Monday, October 6, 2025

The Lost Vocation of Medicine: From Calling to Commodity

From Brownstone Institute:

A patient’s trust was not a transaction—it was a gift, a profound act of vulnerability. To be allowed into that sacred space was to be given a responsibility greater than anything I had known. We did not speak in the language of “compliance metrics” or “quality indicators.” We spoke of healing, of service, of devotion. Medicine was not a career. It was a vocation, a purpose, a life anchored in something deeper than self.

Over the years, however, something shifted. What was once a vocation has been stripped of its soul. It has been rebranded, reframed, and reduced until it barely resembles the profession I entered with such hope. Medicine today is a business enterprise. Patients are consumers, doctors are “providers,” and healing has been crowded out by billing codes, liability fears, and the suffocating weight of bureaucracy. The vocation has been replaced by a job, and a job can always be abandoned. That is what haunts me most.

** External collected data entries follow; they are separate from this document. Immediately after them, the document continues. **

Lemma run_stopped events g : legal (shared g) → stop g = true →
  (∀ i, running g !! i = Some true → (patience i (shared g) < wakeups i events)%nat) →
  ∃ g', run events g = Ok g' ∧ stop g' = true ∧ joined g'.
Proof using L.
  revert g. induction events as [|ev events IH]; intros g Hl Hstop Hw.
  - exists g. split_and!; [done..|]. apply Forall_lookup. intros i [|] Hi; [|done]. apply Hw in Hi. simpl in Hi. lia.
  - destruct (step_stopped ev g Hl Hstop) as (g1 & Hs & Hl1 & Hstop1 & Hlen & Hdead). simpl. rewrite Hs. apply IH; [done..|].
    intros i Hi. pose proof (step_patience i ev g g1 Hl Hstop Hs Hi) as Hp.
    assert (running g !! i = Some true) as Hi0.
    { destruct (running g !! i) as [[|]|] eqn:Hg; [done|by rewrite (Hdead i Hg) in Hi|].
      apply lookup_ge_None in Hg. apply lookup_lt_Some in Hi. lia. }
    specialize (Hw i Hi0). rewrite wakeups_cons in Hw. lia.
Qed.
End GroupProofs.

(** ** ExchangeSimulator and StrategyRunner

    Thread 0 is the caller of [start]: it runs [run] or [Trader::start] and then
    requests the stop; both [launch_*] functions request it too, whatever their
    part returned.  The parts are parameters here; ExchangeThreads and Runner
    give them for the two processes ([OrderManagementSystem::start] has no code).  Each [start] has a stop source of
    its own, so only the external token counts. *)
Section Launchers.
Context {S E Err : Type}.
Abbreviation part := (E → bool → S → outcome (option (expected unit Err) * S)).

Definition three_parts (caller first second : part) (i : nat) : part :=
  match i with O => caller | 1%nat => first | _ => second end.

(** [ExchangeSimulator]: the main loop, [launch_retransmit_server], [launch_order_generator]. *)
Definition exchange_parts (run_part server generator : part) : Parts S E Err := {|
  body := three_parts run_part server generator;
  launch _ _ := true;
|}.
Definition exchange_start (s : S) (external_stop : bool) : group S := start 3 s external_stop.

(** [StrategyRunner]: the trader, [launch_order_book_engine], [launch_oms]. *)
Definition runner_parts (trader engine oms : part) : Parts S E Err := {|
  body := three_parts trader engine oms;
  launch _ _ := true;
|}.
Definition runner_start (s : S) (external_stop : bool) : group S := start 3 s external_stop.
End Launchers.

(** ** MarketDataHandler *)
Module HandlerThreads.
(* ===== verification/Exchange.v ===== *)
(** * Broadcaster ([exchange/broadcaster]) and ExchangeSimulator ([exchange/exchange-simulator])

    The exchange's main loop: an event of the matching engine becomes a numbered
    message, goes into the retransmission cache and out as a multicast datagram.
    The datagram socket is a parameter. *)

From S2P Require Import Prelude Types Bytes Codec RingBuffers CircularCache Network.

(** [::sendto] on the multicast socket; [datagrams] is what has left it.  A
    datagram leaves whole or not at all. *)
Class Multicast (W : Type) : Type := {
  sendto : Z → list Z → W → send_result * W;
  datagrams : W → list (list Z);
}.

Class MulticastLaws (W : Type) {M : Multicast W} : Prop := {
  sendto_sent fd bytes w n w' : sendto fd bytes w = (Sent n, w') →
    n = length bytes ∧ datagrams w' = datagrams w ++ [bytes];
  sendto_failed fd bytes w e w' : sendto fd bytes w = (SendFailed e, w') → datagrams w' = datagrams w;
}.

Module Broadcaster.
Section Broadcaster.
Context {W : Type} {M : Multicast W}.

Definition send (socket_fd_ : Z) (message : list Z) (w : W) : outcome (expected unit ExchangeError.t * W) :=
  _ ← assert_ (Z.of_nat (length message) <=? EncodedMessage.MAX_WIRE_SIZE);
  match sendto socket_fd_ message w with
  | (SendFailed (EAGAIN | EWOULDBLOCK), w) => Ok (Unexpected ExchangeError.WouldBlock, w)
  | (SendFailed _, w) => Ok (Unexpected ExchangeError.Send, w)
  | (Sent n, w) =>
      Ok (if Z.of_nat n =? Z.of_nat (length message) then Value tt else Unexpected ExchangeError.Send, w)
  end.
End Broadcaster.
End Broadcaster.

Module ExchangeSimulator.
Section Simulator.
Context {W : Type} {M : Multicast W} (h : endian) (BUFFER CACHE socket_fd_ : Z).

(** The members of the main loop; the matching engine, the generator and the
    retransmit server run in threads of their own. *)
Record t : Type := {
  market_event_buffer_ : LazyRingBuffer.t MarketEvent.t;
  sequencer_ : Z;
  retransmit_cache_ : CircularCache.t EncodedMessage.t;
}.

Definition init (e : MarketEvent.t) (m : EncodedMessage.t) : t := {|
  market_event_buffer_ := LazyRingBuffer.init BUFFER e;
  sequencer_ := Sequencer.init;
  retransmit_cache_ := CircularCache.init CACHE m;
|}.

(** One round of [run]; [fresh] is what the new message's array holds before.
    [None]: the wait goes on, or was stopped. *)
Definition run_step (fresh : list Z) (s : t) (w : W) : outcome (option (expected unit ExchangeError.t) * t * W) :=
  match LazyRingBuffer.try_get_tail_ref BUFFER (market_event_buffer_ s) with
  | None => Ok (None, s, w)
  | Some new_market_event =>
      event ← LazyRingBuffer.read new_market_event (market_event_buffer_ s);
      '(new_message, sequencer) ← Sequencer.generate_message h fresh (sequencer_ s) event;
      let buffer := LazyRingBuffer.consume (market_event_buffer_ s) in
      cache ← CircularCache.put_item CACHE new_message (retransmit_cache_ s);
      bytes ← EncodedMessage.message new_message;
      '(result, w) ← Broadcaster.send socket_fd_ bytes w;
      Ok (Some result, {| market_event_buffer_ := buffer; sequencer_ := sequencer; retransmit_cache_ := cache |}, w)
  end.

(** What happens to the loop: the matching engine, in its own thread, tries to
    put the next of its events into the buffer (it waits for a slot, see
    [Clob.publish]), or a round is run. *)
Inductive op : Type := Publish | Round (fresh : list Z).

(** The events the engine has still to publish, and the state afterwards. *)
Definition publish (events : list MarketEvent.t) (s : t) : outcome (list MarketEvent.t * t) :=
  match events with
  | [] => Ok ([], s)
  | e :: rest =>
      pushed ← LazyRingBuffer.push BUFFER e (market_event_buffer_ s);
      Ok match pushed with
         | None => (events, s)
         | Some buffer =>
             (rest, {| market_event_buffer_ := buffer; sequencer_ := sequencer_ s; retransmit_cache_ := retransmit_cache_ s |})
         end
  end.

(** The results of the rounds, what the engine has still to publish, the state and
    the network afterwards. *)
Fixpoint run (ops : list op) (events : list MarketEvent.t) (s : t) (w : W) :
    outcome (list (option (expected unit ExchangeError.t)) * list MarketEvent.t * t * W) :=
  match ops with
  | [] => Ok ([], events, s, w)
  | Publish :: ops => '(events, s) ← publish events s; run ops events s w
  | Round fresh :: ops =>
      '(result, s, w) ← run_step fresh s w;
      '(results, events, s, w) ← run ops events s w; Ok (result :: results, events, s, w)
  end.

(** What a retransmit worker reads while no write is under way. *)
Definition cached (s : t) (index : Z) : outcome (expected EncodedMessage.t CircularCache.Error) :=
  CircularCache.try_get_item CACHE index (retransmit_cache_ s) (retransmit_cache_ s) (retransmit_cache_ s).
End Simulator.
End ExchangeSimulator.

The decline of vocation did not happen overnight. It was gradual, almost imperceptible at first, like a slow leak in the hull of a ship. Administrators multiplied until they outnumbered physicians. Insurance companies dictated what treatments were permissible, not based on medical judgment but on actuarial tables. Pharmaceutical firms turned research into marketing, blurring the line between scientific discovery and sales strategy. Hospitals transformed into corporations with CEOs, branding departments, and profit margins to defend. The physician’s desk became a computer terminal, and the patient was no longer a soul in need of healing but a data point to be coded and billed. Even the language betrayed the transformation: patients became “units of care,” outcomes became “deliverables,” and clinical judgment was rebranded as “adherence to protocol.”